### PROMPT
Write out again, exactly, the lines below starting at the one with "Lemma literal_solid value" and ending at the one with "destruct Hp as [source path Hq".

_ _ _ _ _

(* ===== verification/RequestRuleGroups.v ===== *)
(** Reading back written rule groups: the parts of a written conjunction, the factor
    pattern, and whole groups. *)

From S2P Require Import Prelude JsString JsNumber JsValue BillingTypes BillingStructure JsRegExp JsJson RequestRules RequestRuleFacts.

(** * Written conditions are flat and trimmed *)

Definition shallow (h : N) (d : Z) : Prop := split_char h /\ (d = 0%Z \/ d = 1%Z \/ d = 2%Z).

Ltac by_shallow := match goal with H : shallow _ _ |- _ => by destruct H as [[-> | ->] [-> | [-> | ->]]] end.

Lemma shallow_nonneg h d : shallow h d -> (0 <= d)%Z.
Proof. intros [_ [-> | [-> | ->]]]; lia. Qed.

Lemma flat_time_call h d f timezone rest :
  shallow h d -> plain timezone -> flat h d rest -> flat h d (time_call f timezone rest).
Proof.
  intros Hs Hp Hr. apply flat_call; [destruct f; by_shallow | by eapply shallow_nonneg | apply Hs | done | done].
Qed.

Lemma flat_param_call h d source path rest :
  shallow h d -> plain path -> flat h d rest -> flat h d (call_text (param_open source) path rest).
Proof.
  intros Hs Hp Hr. apply flat_call; [destruct source; by_shallow | by eapply shallow_nonneg | apply Hs | done | done].
Qed.

Lemma flat_scalar h d f timezone op value :
  shallow h d -> plain timezone -> op ∈ [js "=="; js ">="; js "<"] -> numeric value ->
  flat h d (written_scalar f timezone op value).
Proof.
  intros Hs Hp Hop [_ Hn]. apply flat_time_call; [done|done|].
  apply flat_app; [by_shallow|]. apply flat_app.
  { rewrite !elem_of_cons in Hop.
    destruct Hop as [->|[->|[->|Hop]]]; [by_shallow..|by apply not_elem_of_nil in Hop]. }
  apply flat_app; [by_shallow|]. apply flat_numeric; [apply Hs | done].
Qed.

(** A range is flat except for its conjunction at top level. *)
Lemma flat_range h d f timezone start logic stop :
  shallow h d -> plain timezone -> numeric start -> numeric stop ->
  flat h d logic -> flat h d (written_range f timezone start logic stop).
Proof.
  intros Hs Hp [_ H1] [_ H2] Hl. unfold written_range. apply flat_time_call; [done|done|].
  apply flat_app; [by_shallow|]. apply flat_app; [apply flat_numeric; [apply Hs | done]|].
  apply flat_app; [by_shallow|]. apply flat_app; [done|]. apply flat_app; [by_shallow|].
  apply flat_time_call; [done|done|]. apply flat_app; [by_shallow|]. apply flat_numeric; [apply Hs | done].
Qed.

Lemma flat_parens h d s : shallow h d -> scan h (InCode (d + 1)) s = Some (InCode (d + 1)) ->
  flat h d (js "(" ++ s ++ js ")").
Proof.
  intros Hs H. unfold flat. rewrite scan_app.
  assert (scan h (InCode d) (js "(") = Some (InCode (d + 1))) as -> by by_shallow. cbn [mbind option_bind].
  rewrite scan_app, H. by_shallow.
Qed.

(** The guarded parameter tests are conjunctions themselves. *)
Definition guarded (c : request_condition) : bool :=
  match c with
  | CParam p => bool_decide (ph_source p = Src_param) &&
                (bool_decide (ph_mode p = MATCH_CONTAINS) || is_compare_mode (ph_mode p))
  | CTime _ => false
  end.

Lemma numeric_flat h d s : shallow h d -> numeric s -> flat h d s.
Proof. intros [H _] [_ ?]. by apply flat_numeric. Qed.

Lemma literal_flat h d value :
  shallow h d -> utf16 value -> trim value = value -> flat h d (buildExprLiteral MATCH_EQ value).
Proof.
  intros Hs Hu Ht. unfold buildExprLiteral. rewrite Ht.
  change (bool_decide (MATCH_EQ = MATCH_CONTAINS)) with false. cbv match.
  destruct (_ || _) eqn:Hb; [apply orb_true_iff in Hb as [Hb|Hb]; breflect; subst value; by_shallow|].
  destruct (NUMERIC_LITERAL_REGEX value) eqn:Hn; [|by apply flat_stringify].
  apply numeric_flat; [done | by apply NUMERIC_numeric].
Qed.

Lemma flat_param h d p :
  shallow h d -> editable_param p -> guarded (CParam p) = false \/ h = 42%N \/ d <> 0%Z ->
  flat h d (written_param p).
Proof.
  intros Hs Hp Hg. unfold written_param. cbv zeta.
  destruct Hp as [source path [Hne Hpl] Ht|source path value [Hne Hpl] Ht Hu Hv|path mode value [Hne Hpl] Ht Hm Hn
    |source path value [Hne Hpl] Ht Hu Hv Hl]; cbn [ph_source ph_path ph_mode ph_value] in *.
  - change (bool_decide (MATCH_EXISTS = MATCH_EXISTS)) with true. cbv match.
    apply flat_param_call; [done|done|]. destruct source; by_shallow.
  - change (bool_decide (MATCH_CONTAINS = MATCH_EXISTS)) with false.
    change (bool_decide (MATCH_CONTAINS = MATCH_CONTAINS)) with true. cbv match.
    assert (Hin : forall source, flat h (d + 1)
      (call_text (param_open source) path (js ", " ++ JSON_stringify value))).
    { intros source'. apply flat_call;
        [destruct source'; by_shallow | pose proof (shallow_nonneg _ _ Hs); lia | apply Hs | done|].
      apply flat_app; [by_shallow | by apply flat_stringify]. }
    assert (Hcall : forall source, call_text (param_open source) path (js ", " ++ JSON_stringify value ++ js ")") =
      call_text (param_open source) path (js ", " ++ JSON_stringify value) ++ js ")").
    { intros source'. unfold call_text. rewrite <- !(assoc_L (++)). by f_equal. }
    assert (Hhas : forall source, flat h d
      (js "has(" ++ call_text (param_open source) path (js ", " ++ JSON_stringify value ++ js ")"))).
    { intros source'. rewrite Hcall. unfold flat. rewrite scan_app.
      assert (scan h (InCode d) (js "has(") = Some (InCode (d + 1))) as -> by by_shallow. cbn [mbind option_bind].
      rewrite scan_app, (Hin source'). by_shallow. }
    destruct source; [|apply Hhas]. apply flat_param_call; [done|done|].
    change (js " != nil && has(") with (js " != nil && " ++ js "has("). rewrite <- (assoc_L (++)).
    apply flat_app; [|apply Hhas].
    destruct Hg as [Hg|Hg]; [done|]. destruct Hs as [[-> | ->] [-> | [-> | ->]]], Hg as [Hg|Hg]; done.
  - destruct (bool_decide (mode = MATCH_EXISTS)) eqn:E1; [breflect; subst; done|].
    destruct (bool_decide (mode = MATCH_CONTAINS)) eqn:E2; [breflect; subst; done|].
    rewrite Hm in *. apply flat_param_call; [done|done|].
    assert (flat h d (js " != nil && ")) as Hand.
    { unfold guarded in Hg. cbn [ph_source ph_mode] in Hg. rewrite Hm, orb_true_r in Hg.
      destruct Hg as [Hg|Hg]; [done|]. destruct Hs as [[-> | ->] [-> | [-> | ->]]], Hg as [Hg|Hg]; done. }
    apply flat_app; [done|]. apply flat_param_call; [done|done|]. apply flat_app; [by_shallow|].
    apply flat_app; [|apply flat_app; [by_shallow|]; by apply numeric_flat, NUMERIC_numeric].
    unfold compare_operator. destruct (bool_decide (mode = MATCH_GT)); [by_shallow|].
    destruct (bool_decide (mode = MATCH_GTE)); [by_shallow|]. destruct (bool_decide (mode = MATCH_LT)); by_shallow.
  - change (bool_decide (MATCH_EQ = MATCH_EXISTS)) with false.
    change (bool_decide (MATCH_EQ = MATCH_CONTAINS)) with false.
    change (is_compare_mode MATCH_EQ) with false. cbv match.
    apply flat_param_call; [done|done|]. apply flat_app; [by_shallow|]. by apply literal_flat.
Qed.

(** ** Ends of written texts *)

Definition starts_solid (s : str) : Prop := match head s with Some c => is_space c = false | None => False end.
Definition ends_solid (s : str) : Prop := match last s with Some c => is_space c = false | None => False end.

Lemma solid_trimmed s : starts_solid s -> ends_solid s -> trimmed s /\ s <> [].
Proof.
  unfold starts_solid, ends_solid. intros H1 H2. destruct s as [|c s]; [done|]. split; [|done].
  destruct (last (c :: s)) as [z|] eqn:Hz; [|done]. by apply (trimmed_ends _ c z).
Qed.

Lemma starts_solid_app a b : starts_solid a -> starts_solid (a ++ b).
Proof. by destruct a. Qed.
Lemma ends_solid_app a b : ends_solid b -> ends_solid (a ++ b).
Proof. unfold ends_solid. rewrite last_app. by destruct (last b). Qed.
Lemma ends_solid_cons c b : ends_solid b -> ends_solid (c :: b).
Proof. apply (ends_solid_app [c]). Qed.
Lemma numeric_ends_solid s : numeric s -> ends_solid s.
Proof.
  intros [Hne Hall]. unfold ends_solid. destruct s as [|c s] using rev_ind; [done|]. rewrite last_snoc.
  apply Forall_app in Hall as [_ Hc]. apply Forall_cons in Hc as [Hc _].
  by apply numeric_char_facts in Hc as (? & _).
Qed.
Lemma stringify_ends_solid s : ends_solid (JSON_stringify s).
Proof. unfold JSON_stringify. by apply ends_solid_cons, ends_solid_app. Qed.
#[export] Hint Resolve starts_solid_app ends_solid_app ends_solid_cons numeric_ends_solid
  stringify_ends_solid NUMERIC_numeric time_value_numeric : billing.

Lemma call_solid open path rest : starts_solid open -> ends_solid rest ->
  starts_solid (call_text open path rest) /\ ends_solid (call_text open path rest).
Proof. intros Ho Hr. unfold call_text. split; auto 10 with billing. Qed.

Lemma time_name_solid f s : starts_solid (time_function_name f ++ s).
Proof. by destruct f. Qed.

Lemma time_call_solid f timezone rest : ends_solid rest ->
  starts_solid (time_call f timezone rest) /\ ends_solid (time_call f timezone rest).
Proof. intros H. apply call_solid; [apply time_name_solid | done]. Qed.

Lemma scalar_solid f timezone op value : numeric value ->
  starts_solid (written_scalar f timezone op value) /\ ends_solid (written_scalar f timezone op value).
Proof. intros H. apply time_call_solid. auto 10 with billing. Qed.

Lemma range_solid f timezone start logic stop : numeric stop ->
  starts_solid (written_range f timezone start logic stop) /\ ends_solid (written_range f timezone start logic stop).
Proof.
  intros H. apply time_call_solid. do 5 apply ends_solid_app.
  apply time_call_solid. auto with billing.
Qed.

Lemma literal_solid value : trim value = value -> ends_solid (buildExprLiteral MATCH_EQ value).
Proof.
  intros Ht. unfold buildExprLiteral. rewrite Ht.
  change (bool_decide (MATCH_EQ = MATCH_CONTAINS)) with false. cbv match.
  destruct (_ || _) eqn:Hb; [apply orb_true_iff in Hb as [Hb|Hb]; breflect; by subst value|].
  destruct (NUMERIC_LITERAL_REGEX value) eqn:Hn; auto with billing.
Qed.

Lemma param_solid p : editable_param p -> starts_solid (written_param p) /\ ends_solid (written_param p).
Proof.
  intros Hp. unfold written_param. cbv zeta.
  assert (Hopen : forall source, starts_solid (param_open source)) by (by intros []).
  destruct Hp as [source path Hq Ht|source path value Hq Ht Hu Hv|path mode value Hq Ht Hm Hn
    |source path value Hq Ht Hu Hv Hl]; cbn [ph_source ph_path ph_mode ph_value] in *.
  - change (bool_decide (MATCH_EXISTS = MATCH_EXISTS)) with true. cbv match.
    by destruct source; apply call_solid.
  - change (bool_decide (MATCH_CONTAINS = MATCH_EXISTS)) with false.
    change (bool_decide (MATCH_CONTAINS = MATCH_CONTAINS)) with true. cbv match.
    assert (Hend : forall source, ends_solid (call_text (param_open source) path (js ", " ++ JSON_stringify value ++ js ")"))).
    { intros source'. apply call_solid; [done|]. by do 2 apply ends_solid_app. }
    destruct source; [apply call_solid; [done|]; by apply ends_solid_app|].
    split; [done | by apply ends_solid_app].
  - destruct (bool_decide (mode = MATCH_EXISTS)) eqn:E1; [breflect; subst; done|].
    destruct (bool_decide (mode = MATCH_CONTAINS)) eqn:E2; [breflect; subst; done|].
    rewrite Hm. apply call_solid; [done|]. apply ends_solid_app, call_solid; [done|].
    do 3 apply ends_solid_app. auto with billing.
  - change (bool_decide (MATCH_EQ = MATCH_EXISTS)) with false.
    change (bool_decide (MATCH_EQ = MATCH_CONTAINS)) with false.
    change (is_compare_mode MATCH_EQ) with false. cbv match.
    apply call_solid; [done|]. by apply ends_solid_app, literal_solid.
Qed.

(** * The parts of a written conjunction *)

Definition overnight (t : request_time_condition) : bool :=
  bool_decide (rt_mode t = MATCH_RANGE) && n_ltb (number_of_string (rt_rangeEnd t)) (number_of_string (rt_rangeStart t)).

Definition condition_texts (c : request_condition) : list str :=
  match c with
  | CTime t =>
      if overnight t then [js "(" ++ written_time t ++ js ")"]
      else if bool_decide (rt_mode t = MATCH_RANGE) then
        [written_scalar (rt_timeFunc t) (rt_timezone t) (js ">=") (rt_rangeStart t);
         written_scalar (rt_timeFunc t) (rt_timezone t) (js "<") (rt_rangeEnd t)]
      else [written_time t]
  | CParam p => [written_param p]
  end.

Lemma range_texts f timezone start stop :
  written_scalar f timezone (js ">=") start ++ js " && " ++ written_scalar f timezone (js "<") stop =
  written_range f timezone start (js "&&") stop.
Proof.
  unfold written_scalar, written_range. rewrite time_call_app, <- !(assoc_L (++)). reflexivity.
Qed.

(** What each part must satisfy to survive the split. *)
Definition part_ok (s : str) : Prop := flat 38 0 s /\ trimmed s /\ s <> [].

Lemma written_range_logic f timezone start stop :
  written_time (RequestTimeCondition f timezone MATCH_RANGE [] start stop) =
  written_range f timezone start (range_logic start stop) stop.
Proof. reflexivity. Qed.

_ _ _ _ _

### TASK ANSWER
Lemma literal_solid value : trim value = value -> ends_solid (buildExprLiteral MATCH_EQ value).
Proof.
  intros Ht. unfold buildExprLiteral. rewrite Ht.
  change (bool_decide (MATCH_EQ = MATCH_CONTAINS)) with false. cbv match.
  destruct (_ || _) eqn:Hb; [apply orb_true_iff in Hb as [Hb|Hb]; breflect; by subst value|].
  destruct (NUMERIC_LITERAL_REGEX value) eqn:Hn; auto with billing.
Qed.

Lemma param_solid p : editable_param p -> starts_solid (written_param p) /\ ends_solid (written_param p).
Proof.
  intros Hp. unfold written_param. cbv zeta.
  assert (Hopen : forall source, starts_solid (param_open source)) by (by intros []).
  destruct Hp as [source path Hq Ht|source path value Hq Ht Hu Hv|path mode value Hq Ht Hm Hn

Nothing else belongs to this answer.